_WORK ITEM_
For the entries below, the result should be an exact transcription of the lines from the one with "intros Hi [i" up to and including the one with "Lemma named_not_segment id", and only those.

_Dataset entries_

(* ===== verification/DbInv.v ===== *)
(** * The invariant of the database

    The ghost state of a database - the records of every memtable and table,
    and the history of all writes - and the invariant that ties it to the
    concrete state: every memtable represents its records, every handle is a
    table on disk with its identifier, the cache holds blocks of known tables
    only, newer layers hold newer versions, and reads at the sequence numbers
    that are still readable answer what the history answers. *)

From S2P Require Import Float64 Bloom BlockCache Wal MemTableClaims.
From S2P Require Export CompactionClaims TableFits History DbState Db.

(** ** Ghost state *)

Definition t_records (d : disk) : list record := strip_batch <$> d_records d.

Record ghost := mkGhost {
  g_mem : list record;              (** the active memtable *)
  g_imms : list (list record);      (** the immutable ones, oldest first *)
  g_tables : list (Z * disk);       (** the tables with their levels *)
  g_all : list disk;                (** all tables there ever were *)
  g_hist : list record;             (** all writes, newest first *)
}.

Definition g_disks (g : ghost) : list (list record) := (fun t => t_records t.2) <$> g_tables g.

(** All stored records, in the order in which [getAt] looks at them. *)
Definition g_records (g : ghost) : list record :=
  g_mem g ++ concat (reverse (g_imms g)) ++ concat (reverse (g_disks g)).

(** ** The parts of the invariant *)

(** Every version in [l] is newer than the versions of its key in [l']. *)
Definition above (l l' : list record) : Prop :=
  forall x y, x ∈ l -> y ∈ l' -> Key x = Key y -> Seq y < Seq x.

Definition apart_keys (l l' : list record) : Prop := forall x y, x ∈ l -> y ∈ l' -> Key x <> Key y.

Definition imm_ok (heap : list MemTable) (active : nat) (imm : immutable) (l : list record) : Prop :=
  im_table imm <> active /\ exists mt, heap !! im_table imm = Some mt /\ vt_repr mt l.

Record mem_ok (heap : list MemTable) (active : nat) (imms : list immutable) (g : ghost) : Prop := mkMemOk {
  mo_active : exists mt, heap !! active = Some mt /\ vt_repr mt (g_mem g);
  mo_imms : Forall2 (imm_ok heap active) imms (g_imms g);
}.

(** The order of the layers. *)
Record order_ok (g : ghost) : Prop := mkOrderOk {
  oo_mems : StronglySorted (fun old new => above new old) (g_imms g ++ [g_mem g]);
  oo_tables : forall l t, l ∈ g_imms g ++ [g_mem g] -> t ∈ g_tables g -> above l (t_records t.2);
  oo_levels : forall t t', t ∈ g_tables g -> t' ∈ g_tables g -> t.1 < t'.1 -> above (t_records t.2) (t_records t'.2);
  oo_apart : forall t t', t ∈ g_tables g -> t' ∈ g_tables g -> t.1 = t'.1 -> 1 <= t.1 -> d_id t.2 <> d_id t'.2 ->
    apart_keys (t_records t.2) (t_records t'.2);
}.

Record hist_ok (next : Z) (hist : list record) : Prop := mkHistOk {
  ho_wf : Forall (fun r => wf_record r /\ strip_batch r = r) hist;
  ho_seq : Forall (fun r => Seq r < next) hist;
  ho_nodup : NoDup (Seq <$> hist);
}.

(** The sequence numbers at which reads are preserved. *)
Definition readable (oldest : option Z) (next : Z) (maxSeq : Z) : Prop :=
  match oldest with Some o => o <= maxSeq | None => next <= maxSeq + 1 end.

Section inv.
Context {lz : LZ4Codec} {laws : LZ4Laws} {C : Type} `{!Cache C}.
Context (Hash128 : bytes -> Z * Z) (math_Log : float64 -> float64) (conv : float64 -> Z).
Local Abbreviation DB := (DB C).

(** The contents of the cache: blocks of known tables. *)
Definition knows (all : list disk) (key : BlockCache.Key) (b : bytes) : Prop :=
  TableID key ∈ d_id <$> all /\ disks_allow all key b.

(** The name of a table. *)
Definition named (id : Z) (path : bytes) : Prop := path = data_path id \/ path = compact_path id.

(** [h] is the handle of the table [t] in the directory. *)
Record table_ok (d : fs) (h : handle) (t : Z * disk) : Prop := mkTableOk {
  to_disk : disk_ok Hash128 t.2;
  to_id : h_ID h = d_id t.2;
  to_level : Level (h_meta h) = t.1;
  to_range : 0 <= t.1 <= HighestSupportedLevel;
  to_sst : h_sst h = loaded (d_filter t.2) (d_blocks t.2) (d_id t.2) \/ h_sst h = fresh_table (d_id t.2);
  to_file : d !! Path (h_meta h) = Some (d_file t.2);
  to_path : named (d_id t.2) (Path (h_meta h));
  to_keys : forall r, r ∈ d_records t.2 -> (SmallestKey (h_meta h) <= Key r)%key /\ (Key r <= LargestKey (h_meta h))%key;
}.

Record ids_ok (next : Z) (g : ghost) : Prop := mkIdsOk {
  io_all : NoDup (d_id <$> g_all g);
  io_next : Forall (fun d => 0 <= d_id d < next) (g_all g);
  io_live : forall t, t ∈ g_tables g -> t.2 ∈ g_all g;
  io_nodup : NoDup ((fun t => d_id t.2) <$> g_tables g);
  io_u64 : is_u64 next;
}.

Record inv (db : DB) (g : ghost) : Prop := mkInv {
  inv_mem : mem_ok (memtables db) (memtable db) (immutableMemtables db) g;
  inv_tables : Forall2 (table_ok (dir db)) (sstables db) (g_tables g);
  inv_meta : h_meta <$> sstables db = SSTables (manifest db);
  inv_ids : ids_ok (NextSSTableID (manifest db)) g;
  inv_cache : cache_ok (knows (g_all g)) (blockCache db);
  inv_order : order_ok g;
  inv_hist : hist_ok (nextSeq db) (g_hist g);
  inv_sub : g_records g ⊆+ g_hist g;
  inv_seq : 1 <= nextSeq db <= u64_max;
  inv_readers : forall s c, activeReaders db !! s = Some c -> 0 < c /\ 0 <= s < nextSeq db;
  inv_reads : forall key maxSeq, readable (oldestReaderLocked db) (nextSeq db) maxSeq ->
    read_at (g_records g) key maxSeq = read_at (g_hist g) key maxSeq;
  inv_segs : 0 <= NextWALSegmentID (manifest db) /\ forall id, NextWALSegmentID (manifest db) < id -> is_u64 id ->
    dir db !! SegmentPath id = None;
  inv_limits : MaxKeyBytes (limits db) <= MaxKeySize /\ MaxValueBytes (limits db) <= MaxValueSize;
}.

(** ** Consequences *)

Lemma inv_in_hist db g r : inv db g -> r ∈ g_records g -> r ∈ g_hist g.
Proof. intros Hi Hr. eapply elem_of_submseteq; [exact Hr | apply (inv_sub _ _ Hi)]. Qed.

Lemma hist_uniq next hist : hist_ok next hist -> uniq hist.
Proof. intros H. apply uniq_NoDup, H. Qed.

Lemma inv_uniq db g : inv db g -> uniq (g_records g).
Proof.
  intros Hi. eapply uniq_sub; [apply (hist_uniq _ _ (inv_hist _ _ Hi)) |]. intros r. by apply inv_in_hist with db.
Qed.

Lemma elem_of_g_records g r :
  r ∈ g_records g <-> (exists l, l ∈ g_imms g ++ [g_mem g] /\ r ∈ l) \/ (exists t, t ∈ g_tables g /\ r ∈ t_records t.2).
Proof.
  unfold g_records, g_disks. rewrite !elem_of_app, !list_elem_of_In, !in_concat. setoid_rewrite <- list_elem_of_In.
  setoid_rewrite elem_of_reverse. setoid_rewrite elem_of_app. setoid_rewrite list_elem_of_singleton.
  split.
  - intros [H | [(l & Hl & H) | (l & (t & -> & Ht)%list_elem_of_fmap & H)]]; eauto.
  - intros [(l & [Hl | ->] & H) | (t & Ht & H)]; eauto. do 2 right. exists (t_records t.2). split; [| done].
    apply list_elem_of_fmap. eauto.
Qed.

Lemma knows_in all d : NoDup (d_id <$> all) -> d ∈ all -> disk_ok Hash128 d -> disk_in (knows all) d.
Proof.
  intros Hnd Hd Hok i recs p e b Hi He. pose proof (disk_allowed Hash128 all d Hnd Hd Hok i recs p e b Hi He) as Hal.
  unfold knows. rewrite Hal. split; [by intros [_ ?] |]. intros Hb. split; [| done]. simpl. apply list_elem_of_fmap. eauto.
Qed.

Lemma knows_cons all d key b : d_id d ∉ d_id <$> all -> knows all key b -> knows (d :: all) key b.
Proof.
  intros Hid [H1 H2]. split; [by right |]. intros d' [-> | Hd']%elem_of_cons; [| by apply H2].
  intros i recs p e _ _ ->. simpl in H1. done.
Qed.

Lemma cache_ok_impl (P Q : BlockCache.Key -> bytes -> Prop) (c : option C) :
  (forall k b, P k b -> Q k b) -> cache_ok P c -> cache_ok Q c.
Proof. intros HPQ. destruct c as [c|]; [| done]. intros [H1 H2]. split; [done |]. eauto. Qed.

(** Other files of the directory may change. *)
Lemma inv_set_dir db g d :
  inv db g -> (forall h, h ∈ sstables db -> d !! Path (h_meta h) = dir db !! Path (h_meta h)) ->
  (forall id, NextWALSegmentID (manifest db) < id -> is_u64 id -> d !! SegmentPath id = None) ->
  inv (set_dir d db) g.
Proof.
  intros Hi Hp Hs. destruct Hi. constructor; simpl; try done.
  - apply Forall2_same_length_lookup in inv_tables0 as [Hl Ht]. apply Forall2_same_length_lookup. split; [done |].
    intros i h t Hh Htt. destruct (Ht i h t Hh Htt). constructor; try done.
    rewrite Hp; [done | by eapply list_elem_of_lookup_2].
  - split; [by destruct inv_segs0 | done].
Qed.

(** The name of a live table. *)
Lemma inv_named db g h :
  inv db g -> h ∈ sstables db -> named (h_ID h) (Path (h_meta h)) /\ 0 <= h_ID h < NextSSTableID (manifest db) /\
    exists t, t ∈ g_tables g /\ table_ok (dir db) h t.
Proof.
  intros Hi [i Hh]%list_elem_of_lookup. destruct (Forall2_lookup_l _ _ _ _ _ (inv_tables _ _ Hi) Hh) as (t & Ht & Hok).
  assert (Htin : t ∈ g_tables g) by (by eapply list_elem_of_lookup_2).
  rewrite (to_id _ _ _ Hok). split; [apply (to_path _ _ _ Hok) |]. split; [| by eauto].
  destruct (inv_ids _ _ Hi) as [_ Hn Hl _ _]. rewrite Forall_forall in Hn. apply Hn, Hl, Htin.
Qed.

Lemma named_not_segment id path n : named id path -> path <> SegmentPath n.
Proof. destruct (names_apart n id) as (H1 & H2 & _). intros [-> | ->]; congruence. Qed.

(** ** A flush in progress *)

(** The file of the identifier [id] that a flush has taken, written from the
    records [l]. *)
Record created (d : fs) (l : list record) (meta : SSTableMetadata) (t : disk) : Prop := mkCreated {
  cr_disk : disk_ok Hash128 t;
  cr_id : d_id t = ID meta;
  cr_level : Level meta = L0;
  cr_path : Path meta = data_path (ID meta);
  cr_file : d !! Path meta = Some (d_file t);
  cr_records : t_records t = l;
  cr_keys : forall r, r ∈ d_records t -> (SmallestKey meta <= Key r)%key /\ (Key r <= LargestKey meta)%key;
}.

(** An identifier that was handed out and is not used by a table. *)
Definition reserved (db : DB) (g : ghost) (id : Z) : Prop :=
  0 <= id < NextSSTableID (manifest db) /\ id ∉ d_id <$> g_all g.

(** A new immutable memtable comes with a signal, and no signal is lost. *)
Definition wakes (db db' : DB) : Prop :=
  flushSignal db' = false -> flushSignal db = false /\ immutableMemtables db' = immutableMemtables db.

(** What other operations may do while a flush is in progress. *)
Record undisturbed (db : DB) (g : ghost) (db' : DB) (g' : ghost) : Prop := mkUndisturbed {
  un_ids : forall id, reserved db g id -> reserved db' g' id /\ dir db' !! data_path id = dir db !! data_path id;
  un_imms : exists imms, immutableMemtables db' = immutableMemtables db ++ imms;
  un_ghost : exists ls, g_imms g' = g_imms g ++ ls;
  un_wake : wakes db db';
  un_all : forall t, t ∈ g_all g -> t ∈ g_all g';
}.

Lemma undisturbed_refl db g : undisturbed db g db g.
Proof. constructor; [done | exists []; by rewrite app_nil_r | exists []; by rewrite app_nil_r | done | done]. Qed.

Lemma undisturbed_trans db g db' g' db2 g2 :
  undisturbed db g db' g' -> undisturbed db' g' db2 g2 -> undisturbed db g db2 g2.
Proof.
  intros [U1 [i1 U2] [l1 U3] U4 U5] [V1 [i2 V2] [l2 V3] V4 V5]. constructor.
  - intros id Hid. destruct (U1 id Hid) as [H1 H2]. destruct (V1 id H1) as [H3 H4]. split; [done | congruence].
  - exists (i1 ++ i2). by rewrite V2, U2, app_assoc.
  - exists (l1 ++ l2). by rewrite V3, U3, app_assoc.
  - intros Hf. destruct (V4 Hf) as [Hf' ->]. by apply U4.
  - intros t Ht. by apply V5, U5.
Qed.

(** Enough for operations that leave the tables alone. *)
Lemma undisturbed_same db g db' g' :
  g_all g' = g_all g -> NextSSTableID (manifest db') = NextSSTableID (manifest db) ->
  (forall id, dir db' !! data_path id = dir db !! data_path id) ->
  (exists imms, immutableMemtables db' = immutableMemtables db ++ imms) -> (exists ls, g_imms g' = g_imms g ++ ls) ->
  wakes db db' -> undisturbed db g db' g'.
Proof. intros Ha Hn Hd Hi Hl Hw. constructor; [| done | done | done | by rewrite Ha]. intros id Hid. unfold reserved. by rewrite Ha, Hn. Qed.

End inv.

_SOLUTION_
  intros Hi [i Hh]%list_elem_of_lookup. destruct (Forall2_lookup_l _ _ _ _ _ (inv_tables _ _ Hi) Hh) as (t & Ht & Hok).
  assert (Htin : t ∈ g_tables g) by (by eapply list_elem_of_lookup_2).
  rewrite (to_id _ _ _ Hok). split; [apply (to_path _ _ _ Hok) |]. split; [| by eauto].
  destruct (inv_ids _ _ Hi) as [_ Hn Hl _ _]. rewrite Forall_forall in Hn. apply Hn, Hl, Htin.
Qed.

Lemma named_not_segment id path n : named id path -> path <> SegmentPath n.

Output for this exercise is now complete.